I know my blog has gone from semi-interesting to totally lame lately. I am going to really try to post new things more often. Not only is it more fun for all of you out there in cyberland, but it is cathartic for me.
So, with the goal to actually blog in mind, I proceed with the following story:
I was on my lunch today, enjoying some tomato bisque and some Dr. Laura in my car. I've always had a love/hate relationship with her. I agree with most of her advice, but sometimes not with the delivery so much.
Anyway, she took a call from a mid-twenties female.
The girl said, "I want to know how to get over a divorce. I've been divorced for 1 year now, and I need to know how to get over it."
Naturally, my interest peaks.
Dr. L: Well, what do you need to get over?
Girl: I don't know...I feel like I've failed.
Dr. L: Well, you have.
Dr. L: You have failed. You are divorced.
My stomach--knots. My heartbeat--elevated. I'm feeling the perfectionist/type A personality/ control freak part of me start to take over. And that part of me does not like to be called a failure.
But I am.
I am divorced. My marriage failed.
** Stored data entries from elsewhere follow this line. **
Definition fails {A} (r : Z) (e : gerror) : result A := Some {| ret := r; out := None; gerr := Some e |}.
Definition invalid {A} (r : Z) (message : string) : result A := fails r (INVALID_INPUT message).

(** The common part: a proxy, a call, the first value of the answer. *)
Definition query {A} (path : string) (i : interface) (method : string) (args : list gval) (no_proxy no_answer : Z)
    (get : gval → option A) (r : A → Z) : result A :=
  match new_proxy path i with
  | Some m => fails no_proxy (REMOTE_ERROR m)
  | None =>
      match remote_call path i method args with
      | inl m => fails no_answer (REMOTE_ERROR m)
      | inr v => a ← get v; Some {| ret := r a; out := Some a; gerr := None |}
      end
  end.
Definition get_s (v : gval) : option string := match v with VString s => Some s | _ => None end.
Definition get_o (v : gval) : option string := match v with VPath s => Some s | _ => None end.
Definition get_b (v : gval) : option bool := match v with VBool b => Some b | _ => None end.
Definition get_u (v : gval) : option Z := match v with VUint z => Some z | _ => None end.
Definition get_ao (v : gval) : option (list string) := match v with VPaths l => Some l | _ => None end.
Definition gboolean (b : bool) : Z := if b then TRUE else FALSE.
Definition count (l : list string) : Z := Z.of_nat (length l).
Definition success {A} (a : A) : Z := TRUE.

(** ** Seats *)

Definition lib_consolekit_seat_get_active (ck : bool) (seat : cstr) (session uid : bool) : result (string * option Z) :=
  if negb ck then invalid FALSE "Invalid LibConsoleKit" else
  match seat with
  | None => invalid FALSE "Seat must not be NULL"
  | Some seat =>
      if negb session then invalid FALSE "Session must not be NULL" else
      r ← query seat CK_SEAT_NAME "GetActiveSession" [] FALSE FALSE get_o success;
      match out r with
      | None => Some {| ret := ret r; out := None; gerr := gerr r |}
      | Some s =>
          if negb uid then Some {| ret := TRUE; out := Some (s, None); gerr := None |}
          else
            u ← query s CK_SESSION_NAME "GetUnixUser" [] FALSE FALSE get_u success;
            Some {| ret := ret u; out := Some (s, out u); gerr := gerr u |}
      end
  end.

(** Where [sessions] is to be stored is used unchecked by the two functions of the
    manager. *)
Definition lib_consolekit_uid_get_sessions (ck : bool) (uid : Z) (sessions : bool) : result (list string) :=
  if negb ck then invalid (-1) "Invalid LibConsoleKit"
  else query CK_MANAGER_PATH CK_MANAGER_NAME "GetSessionsForUnixUser" [VUint uid] FALSE (-1)
         (λ v, if sessions then get_ao v else None) count.
Definition lib_consolekit_get_sessions (ck sessions : bool) : result (list string) :=
  if negb ck then invalid (-1) "Invalid LibConsoleKit"
  else query CK_MANAGER_PATH CK_MANAGER_NAME "GetSessions" [] FALSE (-1) (λ v, if sessions then get_ao v else None) count.
Definition lib_consolekit_seat_get_sessions (ck : bool) (seat : cstr) (sessions : bool) : result (list string) :=
  if negb ck then invalid (-1) "Invalid LibConsoleKit" else
  match seat with
  | None => invalid (-1) "Seat must not be NULL"
  | Some seat =>
      if negb sessions then invalid (-1) "Sessions must not be NULL"
      else query seat CK_SEAT_NAME "GetSessions" [] (-1) (-1) get_ao count
  end.

Definition lib_consolekit_seat_can_multi_session (ck : bool) (seat : cstr) : result bool :=
  if negb ck then invalid FALSE "Invalid LibConsoleKit" else
  match seat with
  | None => invalid FALSE "Seat must not be NULL"
  | Some seat => query seat CK_SEAT_NAME "CanActivateSessions" [] FALSE FALSE get_b gboolean
  end.
(** A property that is not there is FALSE, and no error. *)
Definition lib_consolekit_seat_can_graphical (ck : bool) (seat : cstr) : result bool :=
  if negb ck then invalid FALSE "Invalid LibConsoleKit" else
  match seat with
  | None => invalid FALSE "Seat must not be NULL"
  | Some seat =>
      match new_proxy seat CK_SEAT_NAME with
      | Some m => fails FALSE (REMOTE_ERROR m)
      | None =>
          match cached_property seat CK_SEAT_NAME "CanGraphical" with
          | None => Some {| ret := FALSE; out := None; gerr := None |}
          | Some v => b ← get_b v; Some {| ret := gboolean b; out := Some b; gerr := None |}
          end
      end
  end.

(** ** Sessions *)

Definition lib_consolekit_session_is_active (ck : bool) (session : cstr) : result bool :=
  if negb ck then invalid FALSE "Invalid LibConsoleKit" else
  match session with
  | None => invalid FALSE "Session must not be NULL"
  | Some session => query session CK_SESSION_NAME "IsActive" [] FALSE FALSE get_b gboolean
  end.
Definition lib_consolekit_session_is_remote (ck : bool) (session : cstr) : result bool :=
  if negb ck then invalid FALSE "Invalid LibConsoleKit" else
  match session with
  | None => invalid FALSE "Session must not be NULL"
  | Some session => query session CK_SESSION_NAME "IsLocal" [] TRUE TRUE get_b (λ is_local, gboolean (negb is_local))
  end.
Does it matter if it was my fault? Does it matter if it was his fault? Does it matter if it was my old boyfriend doing voodoo to sabatoge my relationship so he could fly in on a magic pony and take me to a land of dreams and sparkles? I really don't think so.
When you're filling out paperwork and have to mark one of the boxes (single, married, divorced), there is not a box that says, "divorced but it was totally not my fault." Mostly because chances are it probably was your fault. At least to some extent.
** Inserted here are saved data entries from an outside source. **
Inductive json : Type :=
| JNull
| JBool (b : bool)
| JNumber (literal : jsstring)
| JString (s : jsstring)
| JArray (items : list json)
| JObject (members : list (jsstring * json)).

#[local] Set Elimination Schemes.

(** The result of an expression that may throw. *)
Inductive attempt (A : Type) : Type :=
| Value (a : A)
| Thrown.

Arguments Value {A} a.
Arguments Thrown {A}.

(** The three properties the code reads.  None of them is a built-in
    property of a string, number, boolean, array or plain object. *)
Inductive propertyKey : Type := Commits | Title | Changes.

Definition keyName (k : propertyKey) : jsstring :=
  match k with
  | Commits => str "commits"
  | Title => str "title"
  | Changes => str "changes"
  end.

Fixpoint lookupMember (key : jsstring) (members : list (jsstring * json))
  : option json :=
  match members with
  | [] => None
  | (k, v) :: members' =>
      match lookupMember key members' with
      | Some later => Some later
      | None => if JS.eqb k key then Some v else None
      end
  end.

(** [value.key]: a [TypeError] on [null], [undefined] (here [None]) when
    the value has no such property. *)
Definition getMember (value : json) (k : propertyKey)
  : attempt (option json) :=
  match value with
  | JNull => Thrown
  | JObject members => Value (lookupMember (keyName k) members)
  | _ => Value None
  end.

(** [typeof x === 'string'] *)
Definition isString (x : option json) : bool :=
  match x with
  | Some (JString _) => true
  | _ => false
  end.

(** [Array.isArray(x)] *)
Definition isArray (x : option json) : bool :=
  match x with
  | Some (JArray _) => true
  | _ => false
  end.

Definition isValidSingleCommit (commit : json) : attempt bool :=
  match getMember commit Title with
  | Thrown => Thrown
  | Value t =>
      if isString t
      then match getMember commit Changes with
           | Thrown => Thrown
           | Value c => Value (isArray c)
           end
      else Value false
  end.

(** [Array.prototype.every] with a callback that may throw: it stops at
    the first element for which the callback is false or throws. *)
Fixpoint every (f : json -> attempt bool) (l : list json) : attempt bool :=
  match l with
  | [] => Value true
  | x :: l' =>
      match f x with
      | Thrown => Thrown
      | Value false => Value false
      | Value true => every f l'
      end
  end.

Definition validateAICommit (parsedData : json) : attempt bool :=
  match getMember parsedData Commits with
  | Thrown => Thrown
  | Value commits =>
      match commits with
      | Some (JArray items) => every isValidSingleCommit items
      | _ => Value false
      end
  end.

(** A commit as [getAICommits] returns it: the elements of [changes] are
    whatever the answer holds. *)
Record commit : Type := mkCommit {
  title : jsstring;
  changes : list json
}.

(** [({ title: commit.title, changes: commit.changes })] for a commit that
    passed [isValidSingleCommit]. *)
Definition toCommit (c : json) : commit :=
  mkCommit
    match getMember c Title with
    | Value (Some (JString t)) => t
    | _ => []
    end
    match getMember c Changes with
    | Value (Some (JArray l)) => l
    | _ => []
    end.

(** What the request gave: a failure, or a completion with its content;
    [None] stands for a completion without choices, message or content. *)
Inductive completion : Type :=
| RequestFailed (error : jsstring)
| Completed (content : option jsstring).

(** What is reported before the process exits. *)
Inductive failure : Type :=
| WrongFormat (parsedData : json)
| NotJSON (cleanJson : jsstring)
| EmptyContent
| RequestError (error : jsstring).

Inductive result : Type :=
| Commits_ (commits : list commit)
| ExitAfter (reported : failure) (code : Z).

Section GetAICommits.

(** [JSON.parse]; [None] stands for a [SyntaxError]. *)
Variable JSON_parse : jsstring -> option json.

(** [getAICommits] from the answer of the request on. *)
Definition getAICommits (chatCompletion : completion) : result :=
  match chatCompletion with
  | RequestFailed error => ExitAfter (RequestError error) 1
  | Completed content =>
      match content with
      | None => ExitAfter EmptyContent 1
      | Some text =>
          if JS.eqb text []
          then ExitAfter EmptyContent 1
          else
            let cleaned := cleanJson text in
            match JSON_parse cleaned with
            | None => ExitAfter (NotJSON cleaned) 1
            | Some parsedData =>
                match validateAICommit parsedData with
                | Thrown => ExitAfter (NotJSON cleaned) 1
                | Value true =>
                    match getMember parsedData Commits with
                    | Value (Some (JArray items)) =>
                        Commits_ (map toCommit items)
                    | _ => Commits_ []
                    end
                | Value false => ExitAfter (WrongFormat parsedData) 1
                end
            end
      end
  end.

End GetAICommits.

(** A commit of the expected shape: an object with a string under [title]
    and an array under [changes]. *)
Definition WellFormedCommit (c : json) : Prop :=
  exists members t l,
    c = JObject members /\
    lookupMember (str "title") members = Some (JString t) /\
    lookupMember (str "changes") members = Some (JArray l).

End AIResponse.

(** ** Running git ([gitCommands.ts]) and reading its status *)

(** What [execAsync] gives: the two output streams, or a rejection. *)
Inductive execResult : Type :=
| ExecDone (stdout stderr : jsstring)
| ExecFailed (error : jsstring).

(** A status text, or the error that [getGitStatusOutput] lets through. *)
Inductive statusAttempt : Type :=
| StatusText (statusOutput : jsstring)
| StatusThrown (error : jsstring).

(** [getGitStatusOutput]: a non-empty [stderr] is logged and gives the
    empty text; a rejection of [execAsync] is not caught here. *)
Definition getGitStatusOutput (git : execResult) : Eff statusAttempt :=
  match git with
  | ExecFailed error => ret (StatusThrown error)
  | ExecDone stdout stderr =>
      if negb (JS.eqb stderr [])
      then logError (str "Git command error:") stderr ;; ret (StatusText [])
      else ret (StatusText (trim stdout))
  end.

Section GetGitFileChanges.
So I have got to accept the fact that I have failed. No matter what the details of it are. No matter how unfair it seems. No matter how badly I want to rent a billboard or wear a t-shirt around that says, "Divorced...but only because my ex is a loser." haha. (IMPORTANT SIDE NOTE: I do not think Ex is a loser. I'm just trying to make a point.)
The gospel adds a dimension to this, though. Answers to prayer can be very powerful, and the peace you feel when you're making the right choice is undeniable. So from that perspective, I have not failed. I have followed through with the most difficult choice of my life because of an answer to prayer. And I have had countless experiences since then that confirm that this is the path I need to be on right now.
So no matter what that looks like to anyone else--even Dr. Laura--I can stand tall knowing that, though my marriage has failed, I am not a failure.
And one day I will be in a land of dreams and sparkles.
Magic pony and all.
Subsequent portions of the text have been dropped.